Quizás la mejor despedida sea el silencio. Esa fue la que quiso Vargas Llosa. Pero no pudo ser. En el fondo, ambos fueron fieles a su estilo hasta el final. Él, con la literatura. Ella, con el control absoluto del relato en las revistas. El amor, cuando se pone demasiado guapo, suele salir mal en la foto. Y aquel idilio entre Isabel Preysler y Mario Vargas Llosa, que comenzó como un romance de novela en letras doradas, terminó como un guion deslavazado, con celos, silencios y titulares a modo de epitafio. Pero, vistas las portadas con la perspectiva del tiempo y de la muerte, ¿no es evidente quién “llamaba” a los fotógrafos?

Fue un 28 de diciembre, Día de los Santos Inocentes —el mismo en que Boyer, su difunto marido, intervino Banesto en los 90— cuando Isabel, fiel a su estilo ceremonial y sin una lágrima fuera de lugar, anunció en su revista de siempre que todo había terminado. “Mario y yo hemos decidido poner fin a nuestra relación definitivamente”, escribió, como quien guarda las copas de champán tras un brindis forzado.

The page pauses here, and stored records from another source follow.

(* ===== verification/State.v ===== *)
(** The runtime's own state, its events and the body of a fiber
    ([effect/internal/runtime/state.go], [events.go], [spawn.go],
    [effect/schedule_events.go]).

    A state is immutable metadata over shared services. The identity counters are
    atomic and shared by every state of a runtime: the operations that draw from
    them take them and return them. *)

From S2P Require Import Prelude Outcome Traversal OutcomeFacts Cause Interpreter Completion Time.
From S2P Require Import Scope ConfigSource.

(** * The capability vocabulary ([capability.go]) *)

Inductive EventKind : Type :=
| EventFiberStarted | EventFiberCompleted | EventScopeOpened | EventScopeClosing
| EventScopeClosed | EventResourceAcquired | EventResourceReleased | EventRuntimeClosing
| EventRuntimeClosed | EventSpanStarted | EventSpanEnded | EventRetryScheduled
| EventRetryExhausted | EventRetrySucceeded | EventRepeatScheduled | EventRepeatCompleted
| EventLogEmitted.

Definition EventKind_string (kind : EventKind) : string :=
  match kind with
  | EventFiberStarted => "fiber_started"
  | EventFiberCompleted => "fiber_completed"
  | EventScopeOpened => "scope_opened"
  | EventScopeClosing => "scope_closing"
  | EventScopeClosed => "scope_closed"
  | EventResourceAcquired => "resource_acquired"
  | EventResourceReleased => "resource_released"
  | EventRuntimeClosing => "runtime_closing"
  | EventRuntimeClosed => "runtime_closed"
  | EventSpanStarted => "span_started"
  | EventSpanEnded => "span_ended"
  | EventRetryScheduled => "retry_scheduled"
  | EventRetryExhausted => "retry_exhausted"
  | EventRetrySucceeded => "retry_succeeded"
  | EventRepeatScheduled => "repeat_scheduled"
  | EventRepeatCompleted => "repeat_completed"
  | EventLogEmitted => "log_emitted"
  end.

Inductive FaultComponent : Type := FaultLogger | FaultObserver | FaultRuntime.

Record RuntimeFault : Type := MkRuntimeFault {
  Component : FaultComponent;
  fault_Operation : string;
  fault_Err : option error
}.

Section State.
  Context {V World Ctx Attr FS Logger : Type} `{ContextOps World Ctx}.
  (** What [fmt] prints for a panic value. *)
  Context (sprint : V -> string).
  #[local] Abbreviation call := (call V World).

Record RuntimeEvent : Type := MkEvent {
  event_Kind : EventKind;
  event_Timestamp : Time;
  event_Duration : Duration;
  event_Operation : string;
  event_Source : string;
  event_FiberID : Z;
  event_ParentFiber : Z;
  event_SpanID : Z;
  event_ParentID : Z;
  event_Attempt : Z;
  event_Delay : Duration;
  event_Status : EventStatus;
  event_Attributes : list Attr
}.

(** A clock's wait reports an infrastructure error, if any. *)
Record Clock : Type := MkClock {
  clock_Now : call Time;
  clock_Sleep : Ctx -> Duration -> call (option error)
}.

(** [capability.Set]; a nil observer or diagnostics is [None]. *)
Record CapabilitySet : Type := MkSet {
  cap_Clock : Clock;
  cap_FileSystem : FS;
  cap_Logger : Logger;
  cap_Observer : option (Ctx -> RuntimeEvent -> call unit);
  cap_Diagnostics : option (Ctx -> RuntimeFault -> call unit);
  cap_ConfigSource : option Source
}.

(** * State ([state.go]) *)

Record Metadata : Type := MkMetadata {
  md_Operation : string;
  md_Source : string;
  FiberID : Z;
  ParentFiber : Z;
  SpanID : Z;
  ParentID : Z;
  Attributes : list Attr
}.

Definition zeroMetadata : Metadata := MkMetadata EmptyString EmptyString 0 0 0 0 [].

Record identifiers : Type := MkIdentifiers { spans : Z; fibers : Z }.

(** Scopes and the ledger are addresses. *)
Record State : Type := MkState {
  capabilities : CapabilitySet;
  metadata : Metadata;
  state_scope : nat;
  state_root : nat;
  state_ledger : option nat
}.

Definition NewState (caps : CapabilitySet) (root : nat) (ledger : option nat)
    : State * identifiers :=
  (MkState caps zeroMetadata root root ledger, MkIdentifiers 0 0).

Definition set_metadata (state : State) (m : Metadata) : State :=
  MkState (capabilities state) m (state_scope state) (state_root state) (state_ledger state).

Definition WithScope (state : State) (scope : nat) : State :=
  MkState (capabilities state) (metadata state) scope (state_root state) (state_ledger state).

Definition WithConfigSource (state : State) (source : option Source) : State :=
  let c := capabilities state in
  MkState (MkSet (cap_Clock c) (cap_FileSystem c) (cap_Logger c) (cap_Observer c)
             (cap_Diagnostics c) source)
    (metadata state) (state_scope state) (state_root state) (state_ledger state).

Definition WithName (state : State) (name : string) : State :=
  let m := metadata state in
  set_metadata state (MkMetadata name (md_Source m) (FiberID m) (ParentFiber m) (SpanID m)
                        (ParentID m) (Attributes m)).

Definition WithAttributes (state : State) (attributes : list Attr) : State :=
  let m := metadata state in
  set_metadata state (MkMetadata (md_Operation m) (md_Source m) (FiberID m) (ParentFiber m)
                        (SpanID m) (ParentID m) (Attributes m ++ attributes)).

Record SpanBoundary : Type := MkBoundary {
  span_Name : string;
  span_Source : string;
  span_Attributes : list Attr
}.

Definition WithSpan (state : State) (boundary : SpanBoundary) (ids : identifiers)
    : State * identifiers :=
  let m := metadata state in
  let span := wrapu64 (spans ids + 1) in
  (set_metadata state
     (MkMetadata (span_Name boundary) (span_Source boundary) (FiberID m) (ParentFiber m) span
        (SpanID m) (Attributes m ++ span_Attributes boundary)),
   MkIdentifiers span (fibers ids)).

Definition ForChild (state : State) (scope : nat) (fiberID : Z) : State :=
  let m := metadata state in
  MkState (capabilities state)
    (MkMetadata (md_Operation m) (md_Source m) fiberID (FiberID m) (SpanID m) (ParentID m)
       (Attributes m))
    scope (state_root state) (state_ledger state).

Definition NextFiberID (ids : identifiers) : Z * identifiers :=
  let fiber := wrapu64 (fibers ids + 1) in (fiber, MkIdentifiers (spans ids) fiber).

Definition HasObserver (state : State) : bool :=
  bool_decide (is_Some (cap_Observer (capabilities state))).

Definition Event (state : State) (kind : EventKind) : call RuntimeEvent :=
  call_bind (clock_Now (cap_Clock (capabilities state))) (fun now =>
    let m := metadata state in
    call_ret (MkEvent kind now 0%Z (md_Operation m) (md_Source m) (FiberID m) (ParentFiber m)
                (SpanID m) (ParentID m) 0 0%Z EventStatusNone (Attributes m))).

Definition Report (state : State) (ctx : Ctx) (fault : RuntimeFault) : call unit :=
  match cap_Diagnostics (capabilities state) with
  | None => call_ret tt
  | Some report => fun w => let '(_, w') := report ctx fault w in (inl tt, w')
  end.

Definition observer_fault (event : RuntimeEvent) (p : Panic V) : RuntimeFault :=
  MkRuntimeFault FaultObserver (EventKind_string (event_Kind event))
    (Some (MkError 0 ("effect: observer panicked: " ++ sprint (panic_value p))%string [])).

Definition Emit (state : State) (ctx : Ctx) (event : RuntimeEvent) : call unit :=
  match cap_Observer (capabilities state) with
  | None => call_ret tt
  | Some observe => fun w =>
      match observe ctx event w with
      | (inl _, w') => (inl tt, w')
      | (inr p, w') => Report state ctx (observer_fault event p) w'
      end
  end.

(** * Lifecycle events ([events.go]) *)

Definition nonNegative (duration : Duration) : Duration :=
  if (duration <? 0)%Z then 0%Z else duration.

Definition EmitStart (state : State) (ctx : Ctx) (kind : EventKind) : call Time :=
  if negb (HasObserver state) then clock_Now (cap_Clock (capabilities state))
  else call_bind (Event state kind) (fun event =>
         call_bind (Emit state ctx event) (fun _ => call_ret (event_Timestamp event))).

Definition ending (event : RuntimeEvent) (start : Time) (status : EventStatus) : RuntimeEvent :=
  MkEvent (event_Kind event) (event_Timestamp event)
    (nonNegative (time_Sub (event_Timestamp event) start)) (event_Operation event)
    (event_Source event) (event_FiberID event) (event_ParentFiber event) (event_SpanID event)
    (event_ParentID event) (event_Attempt event) (event_Delay event) status
    (event_Attributes event).

Definition EmitEnd (state : State) (ctx : Ctx) (kind : EventKind) (start : Time)
    (status : EventStatus) : call unit :=
  if negb (HasObserver state) then call_ret tt
  else call_bind (Event state kind) (fun event => Emit state ctx (ending event start status)).

Definition EmitMark (state : State) (ctx : Ctx) (kind : EventKind) : call unit :=
  if negb (HasObserver state) then call_ret tt
  else call_bind (Event state kind) (fun event => Emit state ctx event).

(** * Attempts ([schedule_events.go]) *)

Definition attemptEventOf (kind : EventKind) (attempt : Z) (delay : Duration)
    (status : EventStatus) : State -> call RuntimeEvent :=
  fun state => call_bind (Event state kind) (fun event =>
    call_ret (MkEvent (event_Kind event) (event_Timestamp event) (event_Duration event)
                (event_Operation event) (event_Source event) (event_FiberID event)
                (event_ParentFiber event) (event_SpanID event) (event_ParentID event)
                attempt delay status (event_Attributes event))).

Definition retryScheduledEvent (attempt : Z) (delay : Duration) : State -> call RuntimeEvent :=
  attemptEventOf EventRetryScheduled attempt delay EventStatusFailure.
Definition retryExhaustedEvent (attempt : Z) : State -> call RuntimeEvent :=
  attemptEventOf EventRetryExhausted attempt 0%Z EventStatusFailure.
Definition retrySucceededEvent (attempt : Z) : State -> call RuntimeEvent :=
  attemptEventOf EventRetrySucceeded attempt 0%Z EventStatusSuccess.
Definition repeatScheduledEvent (attempt : Z) (delay : Duration) : State -> call RuntimeEvent :=
  attemptEventOf EventRepeatScheduled attempt delay EventStatusSuccess.
Definition repeatCompletedEvent (attempt : Z) : State -> call RuntimeEvent :=
  attemptEventOf EventRepeatCompleted attempt 0%Z EventStatusSuccess.

(** [emitAttempt]: the event is only built when somebody observes. *)
Definition emitAttempt (ctx : Ctx) (state : State) (describe : State -> call RuntimeEvent)
    : call unit :=
  if negb (HasObserver state) then call_ret tt
  else call_bind (describe state) (fun event => Emit state ctx event).

(** * Fibers ([spawn.go]) *)

Definition ErrFiberInterrupted : error := MkError 502 "effect: fiber interrupted" [].
Definition ErrScopeClosed : error := MkError 501 "effect: scope closed" [].

(** The statements of a fiber's body up to its completion, its deferred calls
    aside. [close] is its own scope's [Close], which returns once the fiber's
    children have. *)
Definition fiber_statements (childState : State) (childCtx : Ctx)
    (work : Ctx -> State -> call (Exit V)) (close : Exit V -> call (Cause V)) : call (Exit V) :=
  call_bind (EmitStart childState childCtx EventFiberStarted) (fun start =>
    call_bind (work childCtx childState) (fun exit =>
      call_bind (close exit) (fun cleanup =>
        let exit := if negb (IsEmpty cleanup) then ExitFailure (Then (ExitCause exit) cleanup)
                    else exit in
        call_bind (EmitEnd childState childCtx EventFiberCompleted start (ExitStatus exit))
          (fun _ => call_ret exit)))).

Definition cancel_fiber (reason : error) (f : Fiber V) : Fiber V :=
  MkFiber (fiber_id f) (cancel_once reason (fiber_cancelled f)) (terminal f).

(** The goroutine: the body, then the deferred calls, the last one first. A panic
    left over in the end takes the process down. *)
Definition fiber_goroutine (childState : State) (childCtx : Ctx)
    (work : Ctx -> State -> call (Exit V)) (close : Exit V -> call (Cause V))
    (f : Fiber V) (ledger : option Ledger) (w : World)
    : option (V * string) * Fiber V * option Ledger * World :=
  let '(panicking, f, w) :=
    match fiber_statements childState childCtx work close w with
    | (inl exit, w') => (None, fiber_Complete exit f, w')
    | (inr p, w') => (Some (panic_value p, panic_stack p), f, w')
    end in
  let ledger := RecordFiberCompletion ledger in
  let f := cancel_fiber ErrFiberInterrupted f in
  let '(panicking, f) := fiber_CompleteOnPanic panicking f in
  (panicking, f, ledger, w).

En 32 palabras dejó fuera ocho años de paseos por alfombras rojas, cenas con velas en Saint-Germain y apariciones conjuntas como si fueran la respuesta elegante al amor otoñal. La socialité que convirtió cada portada en una victoria personal y el Nobel que parecía haberse deslizado con gusto por el mármol frío del papel couché, se despedían sin abrazos ni lágrimas, cada uno por su lado, ella en Puerta de Hierro, él entre sus libros en el centro de Madrid.

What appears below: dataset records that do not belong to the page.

(* ===== verification/RuntimePort.v ===== *)
(** What the effects ask of the runtime state they run in: lifecycle events, the
    scope that owns new work, and the ledger ([effect/internal/runtime/state.go],
    [events.go], [effect/internal/lifetime/ledger.go]).

    The lifetimes are stated against this interface; the state of [State] provides
    it. *)

From S2P Require Import Prelude Outcome Traversal OutcomeFacts Cause Interpreter Calls Completion Time State.

Class RuntimePort (V World Ctx St : Type) : Type := {
  port_EmitStart : St -> Ctx -> EventKind -> call V World Time;
  port_EmitEnd : St -> Ctx -> EventKind -> Time -> EventStatus -> call V World unit;
  port_EmitMark : St -> Ctx -> EventKind -> call V World unit;
  port_WithScope : St -> nat -> St;
  port_Scope : St -> nat;
  port_Root : St -> nat;
  (** [state.Ledger().Record...()] *)
  port_Record : St -> work_event -> call V World unit
}.

(** A call that returns, leaving the heap of [T]s as it was. *)
Definition settles {V World A} (T : Type) `{Heap World T} (m : call V World A) : Prop :=
  forall w, exists a w', m w = (inl a, w') /\ heap_of T w' = heap_of T w.

(** The states whose instrumentation returns and leaves the [T]s alone. *)
Class QuietPort (V World Ctx St T : Type) `{RuntimePort V World Ctx St} `{Heap World T} : Type := {
  quiet : St -> Prop;
  quiet_start : forall st ctx kind, quiet st -> settles T (port_EmitStart st ctx kind);
  quiet_end : forall st ctx kind start status,
    quiet st -> settles T (port_EmitEnd st ctx kind start status);
  quiet_mark : forall st ctx kind, quiet st -> settles T (port_EmitMark st ctx kind);
  quiet_record : forall st e, quiet st -> settles T (port_Record st e);
  quiet_WithScope : forall st scope, quiet st -> quiet (port_WithScope st scope);
  port_Scope_WithScope : forall st scope, port_Scope (port_WithScope st scope) = scope
}.

Section Settles.
  Context {V World T : Type} `{Heap World T}.
  #[local] Abbreviation call := (call V World).

Lemma settles_ret {A} (a : A) : settles T (call_ret a : call A).
Proof. intros w. by exists a, w. Qed.

Lemma settles_bind {A B} (m : call A) (f : A -> call B) :
  settles T m -> (forall a, settles T (f a)) -> settles T (call_bind m f).
Proof.
  intros Hm Hf w. destruct (Hm w) as (a & w1 & H1 & E1). destruct (Hf a w1) as (b & w2 & H2 & E2).
  exists b, w2. unfold call_bind. rewrite H1. by rewrite H2, E2.
Qed.

End Settles.

(** * The runtime's state is such a port *)
Section StatePort.
  Context {V World Ctx Attr FS Logger : Type} `{ContextOps World Ctx} `{Heap World Ledger}.
  Context (sprint : V -> string) (nil_dereference : Panic V).
  #[local] Abbreviation State := (@State V World Ctx Attr FS Logger).
  #[local] Abbreviation call := (call V World).

(** Every [Record] method of a ledger: nothing on a nil one, an atomic addition
    otherwise. *)
Definition recorded (ledger : option nat) (e : work_event) : call unit :=
  match ledger with
  | None => call_ret tt
  | Some address =>
      let! l := load nil_dereference address in
      match record e (Some l) with
      | Some l => store nil_dereference address l
      | None => call_ret tt
      end
  end.

#[export] Instance state_port : RuntimePort V World Ctx State := {|
  port_EmitStart state ctx kind := EmitStart sprint state ctx kind;
  port_EmitEnd state ctx kind start status := EmitEnd sprint state ctx kind start status;
  port_EmitMark state ctx kind := EmitMark sprint state ctx kind;
  port_WithScope state scope := WithScope state scope;
  port_Scope state := state_scope state;
  port_Root state := state_root state;
  port_Record state e := recorded (state_ledger state) e
|}.

  Context {T : Type} `{Heap World T}.

(** A state whose clock can be read, whose capabilities leave the [T]s alone, and
    which keeps no ledger. *)
Definition quiet_state (state : State) : Prop :=
  settles T (clock_Now (cap_Clock (capabilities state)))
  /\ (forall observe, cap_Observer (capabilities state) = Some observe ->
        forall ctx event w, heap_of T (snd (observe ctx event w)) = heap_of T w)
  /\ (forall report, cap_Diagnostics (capabilities state) = Some report ->
        forall ctx fault w, heap_of T (snd (report ctx fault w)) = heap_of T w)
  /\ state_ledger state = None.

Lemma settles_Emit (state : State) ctx event :
  quiet_state state -> settles T (Emit sprint state ctx event).
Proof.
  intros (_ & Ho & Hd & _). unfold Emit. destruct (cap_Observer _) as [observe|] eqn:Eo; [|apply settles_ret].
  specialize (Ho observe eq_refl). intros w. specialize (Ho ctx event w).
  destruct (observe ctx event w) as [[u|p] w1]; cbn in Ho; [by exists tt, w1|].
  unfold Report. destruct (cap_Diagnostics _) as [report|] eqn:Ed; [|by exists tt, w1].
  specialize (Hd report eq_refl ctx (observer_fault sprint event p) w1).
  destruct (report ctx _ w1) as [u w2]; cbn in Hd. exists tt, w2. by rewrite Hd.
Qed.

Lemma settles_Event (state : State) kind : quiet_state state -> settles T (Event state kind).
Proof. intros [Hc _]. apply settles_bind; [done|]. intros. apply settles_ret. Qed.

#[export] Program Instance state_quiet : QuietPort V World Ctx State T := {| quiet := quiet_state |}.
Next Obligation.
  intros state ctx kind Hq; cbn. unfold EmitStart. destruct (HasObserver state); cbn [negb]; [|by destruct Hq].
  apply settles_bind; [by apply settles_Event|]. intros event.
  apply settles_bind; [by apply settles_Emit|]. intros. apply settles_ret.
Qed.
Next Obligation.
  intros state ctx kind start status Hq; cbn. unfold EmitEnd.
  destruct (HasObserver state); cbn [negb]; [|apply settles_ret].
  apply settles_bind; [by apply settles_Event|]. intros event. by apply settles_Emit.
Qed.
Next Obligation.
  intros state ctx kind Hq; cbn. unfold EmitMark. destruct (HasObserver state); cbn [negb]; [|apply settles_ret].
  apply settles_bind; [by apply settles_Event|]. intros event. by apply settles_Emit.
Qed.
Next Obligation.
  intros state e (_ & _ & _ & Hl); cbn. rewrite Hl. apply settles_ret.
Qed.
Next Obligation. intros state scope Hq; exact Hq. Qed.
Next Obligation. done. Qed.

End StatePort.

La historia entre Isabel y Mario fue, desde su inicio, un artificio tan delicado como una copa de cristal de Murano. Se conocían desde hacía años, pero fue en una fiesta londinense, bajo la luz azul de los candelabros y con el rumor del champán subiendo como vapor de perfume, donde todo empezó. Él dejó a Patricia Llosa —mujer, prima y sostén de una vida entera— por Isabel, y aquello causó un seísmo que ni los académicos ni los presentadores de televisión supieron clasificar.

Al principio, como en toda película bien producida, los escenarios eran exóticos y los protagonistas parecían recién salidos del ensayo general del amor. Nueva York, Moscú, París. Ella brillaba como un diamante de Cartier, él asentía en las entrevistas con una media sonrisa. Isabel lo resumía con ese tono de emperatriz que nunca pierde la compostura: “Estamos maravillosamente bien como estamos”.

Mario se levantaba al alba para leer a Plutarco y hacer bicicleta estática
Pero el paso del tiempo —y del tedio— fue tirando del telón. Mario se levantaba al alba para leer a Plutarco y hacer bicicleta estática. Isabel no conocía el amanecer. Ella adoraba el protocolo de los actos sociales; él, el desorden creativo de su biblioteca. Las diferencias, que al principio daban morbo y elegancia, se convirtieron en grietas. De pronto, la misma casa empezó a parecerles estrecha. Las cenas se llenaron de silencios, y las miradas ya no se encontraban en el mismo plano. Y luego llegaron los celos. Ahí nació el relato que Isabel vendió como explicación del final. Según su entorno, Mario era un hombre asaltado por inseguridades.

Las “escenas de celos infundados” —palabras de su revista de confianza— eran, al parecer, frecuentes. Que si una llamada perdida de un armador griego en una cena neoyorquina, que si un mal gesto en el backstage de una gala. La versión que se impuso fue que Isabel fue indulgente, que soportó más de lo que se contó, y que al final, simplemente, se hartó.

Él, con voz cansada y gesto de profesor sin alumnos, dijo que aquello de los celos no era verdad. Que los medios exageraban, que la ruptura fue serena, que “eran dos mundos distintos”. En realidad, eran dos estilos de narrar la vida. Él, con frases subordinadas y adverbios bien puestos. Ella, con titulares estudiados, en donde nunca falta una foto luminosa, ni un toque de Chanel. La última escena tuvo lugar en Madrid, cuando ya dormían en casas separadas. Isabel, rodeada de flores y servicio, y Mario, en bata de escritor, caminando solo por las aceras de Recoletos, como si hubiera regresado de un sueño ajeno.

Se dijo que ella había pedido que no se hablara más del tema, y que él se refugió en sus manuscritos como un náufrago en una tabla con olor a tinta. Ahora que todo ha terminado —el amor, las cenas, el ruido—, queda el eco de lo que fue y la incógnita de lo que pudo haber sido. Dicen que nunca volvieron a hablarse. Que él murió rodeado de libros, como quería. Y que ella, cuando supo la noticia, no dijo nada.